→ Requirement
Return only the lines running from the top of the entries to the line with "let my := index / size_x_ m in", inclusive, exactly as written.

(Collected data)
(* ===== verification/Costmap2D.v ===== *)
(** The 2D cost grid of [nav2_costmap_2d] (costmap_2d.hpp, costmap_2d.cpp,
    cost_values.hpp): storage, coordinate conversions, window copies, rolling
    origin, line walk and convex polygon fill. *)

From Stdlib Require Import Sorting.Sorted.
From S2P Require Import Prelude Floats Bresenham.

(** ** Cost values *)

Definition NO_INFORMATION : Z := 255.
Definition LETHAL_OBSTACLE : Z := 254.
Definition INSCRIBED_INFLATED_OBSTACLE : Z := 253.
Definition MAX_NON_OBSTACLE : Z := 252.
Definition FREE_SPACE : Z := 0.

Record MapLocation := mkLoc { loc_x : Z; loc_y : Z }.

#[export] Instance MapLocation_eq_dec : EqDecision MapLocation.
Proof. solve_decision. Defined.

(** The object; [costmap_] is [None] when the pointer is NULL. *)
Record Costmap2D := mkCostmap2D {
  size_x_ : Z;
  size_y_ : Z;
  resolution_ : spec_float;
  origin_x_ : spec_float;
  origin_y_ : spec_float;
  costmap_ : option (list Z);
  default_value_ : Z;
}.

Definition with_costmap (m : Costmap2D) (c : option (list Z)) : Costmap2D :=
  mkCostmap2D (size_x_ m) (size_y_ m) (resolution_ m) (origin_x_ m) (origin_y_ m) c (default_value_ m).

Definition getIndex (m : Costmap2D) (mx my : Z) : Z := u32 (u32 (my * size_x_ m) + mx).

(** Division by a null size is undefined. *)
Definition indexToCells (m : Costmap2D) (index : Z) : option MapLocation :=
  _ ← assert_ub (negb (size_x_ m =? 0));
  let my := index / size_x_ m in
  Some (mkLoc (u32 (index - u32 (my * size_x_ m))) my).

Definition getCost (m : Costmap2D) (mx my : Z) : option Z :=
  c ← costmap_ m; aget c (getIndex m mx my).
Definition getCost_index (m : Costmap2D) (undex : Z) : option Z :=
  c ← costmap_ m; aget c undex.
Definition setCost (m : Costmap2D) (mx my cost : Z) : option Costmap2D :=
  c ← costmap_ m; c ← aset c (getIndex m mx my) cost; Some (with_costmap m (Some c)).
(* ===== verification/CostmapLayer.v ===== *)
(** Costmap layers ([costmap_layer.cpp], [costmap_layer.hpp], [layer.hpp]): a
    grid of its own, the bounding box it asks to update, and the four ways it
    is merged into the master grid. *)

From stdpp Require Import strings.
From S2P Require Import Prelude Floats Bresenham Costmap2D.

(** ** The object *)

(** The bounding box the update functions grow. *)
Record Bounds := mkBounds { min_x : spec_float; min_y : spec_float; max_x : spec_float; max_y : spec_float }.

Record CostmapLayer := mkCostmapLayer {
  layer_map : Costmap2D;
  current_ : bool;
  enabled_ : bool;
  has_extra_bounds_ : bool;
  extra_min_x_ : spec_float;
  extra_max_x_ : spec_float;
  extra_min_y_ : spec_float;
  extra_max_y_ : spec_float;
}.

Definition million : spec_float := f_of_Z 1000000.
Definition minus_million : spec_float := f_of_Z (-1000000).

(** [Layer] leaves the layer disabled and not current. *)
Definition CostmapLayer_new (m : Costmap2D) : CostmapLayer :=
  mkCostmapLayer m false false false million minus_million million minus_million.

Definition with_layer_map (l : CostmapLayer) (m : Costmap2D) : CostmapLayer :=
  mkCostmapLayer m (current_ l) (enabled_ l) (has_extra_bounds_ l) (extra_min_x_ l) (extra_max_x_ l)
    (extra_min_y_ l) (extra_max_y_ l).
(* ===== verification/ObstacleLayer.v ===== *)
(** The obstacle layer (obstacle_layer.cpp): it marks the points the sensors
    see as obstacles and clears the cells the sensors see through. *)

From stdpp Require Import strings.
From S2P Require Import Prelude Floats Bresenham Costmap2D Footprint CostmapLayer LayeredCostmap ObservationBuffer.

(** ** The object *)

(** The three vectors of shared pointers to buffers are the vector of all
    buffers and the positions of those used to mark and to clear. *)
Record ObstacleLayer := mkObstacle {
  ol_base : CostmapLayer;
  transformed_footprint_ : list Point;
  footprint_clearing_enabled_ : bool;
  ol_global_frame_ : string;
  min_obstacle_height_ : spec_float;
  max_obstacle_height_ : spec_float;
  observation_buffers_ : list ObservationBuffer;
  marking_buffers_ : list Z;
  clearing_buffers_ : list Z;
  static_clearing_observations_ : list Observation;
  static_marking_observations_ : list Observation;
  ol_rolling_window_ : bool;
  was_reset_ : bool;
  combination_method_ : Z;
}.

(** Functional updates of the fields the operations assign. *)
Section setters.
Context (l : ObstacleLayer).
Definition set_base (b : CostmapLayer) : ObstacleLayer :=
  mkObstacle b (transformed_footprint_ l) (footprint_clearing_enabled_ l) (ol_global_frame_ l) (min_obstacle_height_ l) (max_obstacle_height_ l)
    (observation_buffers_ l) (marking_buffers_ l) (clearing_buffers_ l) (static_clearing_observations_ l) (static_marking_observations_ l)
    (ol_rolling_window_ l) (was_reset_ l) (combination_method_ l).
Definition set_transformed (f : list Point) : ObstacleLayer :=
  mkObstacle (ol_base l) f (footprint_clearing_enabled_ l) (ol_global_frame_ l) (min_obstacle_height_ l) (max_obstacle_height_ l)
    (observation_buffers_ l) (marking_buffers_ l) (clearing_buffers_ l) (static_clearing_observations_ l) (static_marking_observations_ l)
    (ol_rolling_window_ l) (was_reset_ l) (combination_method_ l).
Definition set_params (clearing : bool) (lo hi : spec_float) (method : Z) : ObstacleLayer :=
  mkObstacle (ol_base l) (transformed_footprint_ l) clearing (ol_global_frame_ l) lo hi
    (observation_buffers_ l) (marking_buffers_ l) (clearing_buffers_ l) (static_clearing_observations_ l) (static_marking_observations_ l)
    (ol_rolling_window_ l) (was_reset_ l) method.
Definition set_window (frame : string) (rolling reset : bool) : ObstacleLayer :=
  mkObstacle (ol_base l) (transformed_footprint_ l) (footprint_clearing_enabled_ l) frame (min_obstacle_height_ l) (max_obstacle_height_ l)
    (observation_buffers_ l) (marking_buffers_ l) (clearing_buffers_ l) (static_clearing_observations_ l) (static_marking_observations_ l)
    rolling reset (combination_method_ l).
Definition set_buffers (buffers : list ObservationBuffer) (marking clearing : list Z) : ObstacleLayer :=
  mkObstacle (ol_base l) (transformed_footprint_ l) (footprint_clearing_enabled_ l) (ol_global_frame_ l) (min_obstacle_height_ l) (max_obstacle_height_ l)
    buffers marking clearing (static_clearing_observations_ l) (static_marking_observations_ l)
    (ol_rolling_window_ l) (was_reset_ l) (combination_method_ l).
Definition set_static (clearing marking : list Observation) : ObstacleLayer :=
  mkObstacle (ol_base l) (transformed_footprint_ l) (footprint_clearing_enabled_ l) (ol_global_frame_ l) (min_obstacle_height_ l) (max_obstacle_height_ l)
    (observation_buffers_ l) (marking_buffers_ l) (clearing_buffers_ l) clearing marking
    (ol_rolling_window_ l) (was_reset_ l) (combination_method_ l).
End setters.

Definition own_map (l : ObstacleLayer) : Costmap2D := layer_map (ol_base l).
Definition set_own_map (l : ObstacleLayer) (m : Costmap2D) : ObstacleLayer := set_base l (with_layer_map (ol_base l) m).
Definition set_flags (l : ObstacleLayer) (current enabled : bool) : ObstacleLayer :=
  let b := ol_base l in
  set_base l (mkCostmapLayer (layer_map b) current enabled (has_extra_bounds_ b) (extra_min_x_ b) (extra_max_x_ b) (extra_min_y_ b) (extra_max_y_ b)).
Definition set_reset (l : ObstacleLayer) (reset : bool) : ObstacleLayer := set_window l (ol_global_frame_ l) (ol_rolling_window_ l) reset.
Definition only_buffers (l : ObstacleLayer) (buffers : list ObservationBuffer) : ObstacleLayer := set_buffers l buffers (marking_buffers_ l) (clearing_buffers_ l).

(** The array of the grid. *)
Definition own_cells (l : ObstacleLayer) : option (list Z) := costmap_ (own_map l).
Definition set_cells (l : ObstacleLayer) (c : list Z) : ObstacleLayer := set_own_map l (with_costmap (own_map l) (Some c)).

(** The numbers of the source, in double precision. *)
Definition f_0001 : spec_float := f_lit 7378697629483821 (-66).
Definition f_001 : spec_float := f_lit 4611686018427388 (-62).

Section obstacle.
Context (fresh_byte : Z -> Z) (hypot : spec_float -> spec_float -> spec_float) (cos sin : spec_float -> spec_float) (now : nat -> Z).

→ Solution
(* ===== verification/Costmap2D.v ===== *)
(** The 2D cost grid of [nav2_costmap_2d] (costmap_2d.hpp, costmap_2d.cpp,
    cost_values.hpp): storage, coordinate conversions, window copies, rolling
    origin, line walk and convex polygon fill. *)

From Stdlib Require Import Sorting.Sorted.
From S2P Require Import Prelude Floats Bresenham.

(** ** Cost values *)

Definition NO_INFORMATION : Z := 255.
Definition LETHAL_OBSTACLE : Z := 254.
Definition INSCRIBED_INFLATED_OBSTACLE : Z := 253.
Definition MAX_NON_OBSTACLE : Z := 252.
Definition FREE_SPACE : Z := 0.

Record MapLocation := mkLoc { loc_x : Z; loc_y : Z }.

#[export] Instance MapLocation_eq_dec : EqDecision MapLocation.
Proof. solve_decision. Defined.

(** The object; [costmap_] is [None] when the pointer is NULL. *)
Record Costmap2D := mkCostmap2D {
  size_x_ : Z;
  size_y_ : Z;
  resolution_ : spec_float;
  origin_x_ : spec_float;
  origin_y_ : spec_float;
  costmap_ : option (list Z);
  default_value_ : Z;
}.

Definition with_costmap (m : Costmap2D) (c : option (list Z)) : Costmap2D :=
  mkCostmap2D (size_x_ m) (size_y_ m) (resolution_ m) (origin_x_ m) (origin_y_ m) c (default_value_ m).

Definition getIndex (m : Costmap2D) (mx my : Z) : Z := u32 (u32 (my * size_x_ m) + mx).

(** Division by a null size is undefined. *)
Definition indexToCells (m : Costmap2D) (index : Z) : option MapLocation :=
  _ ← assert_ub (negb (size_x_ m =? 0));
  let my := index / size_x_ m in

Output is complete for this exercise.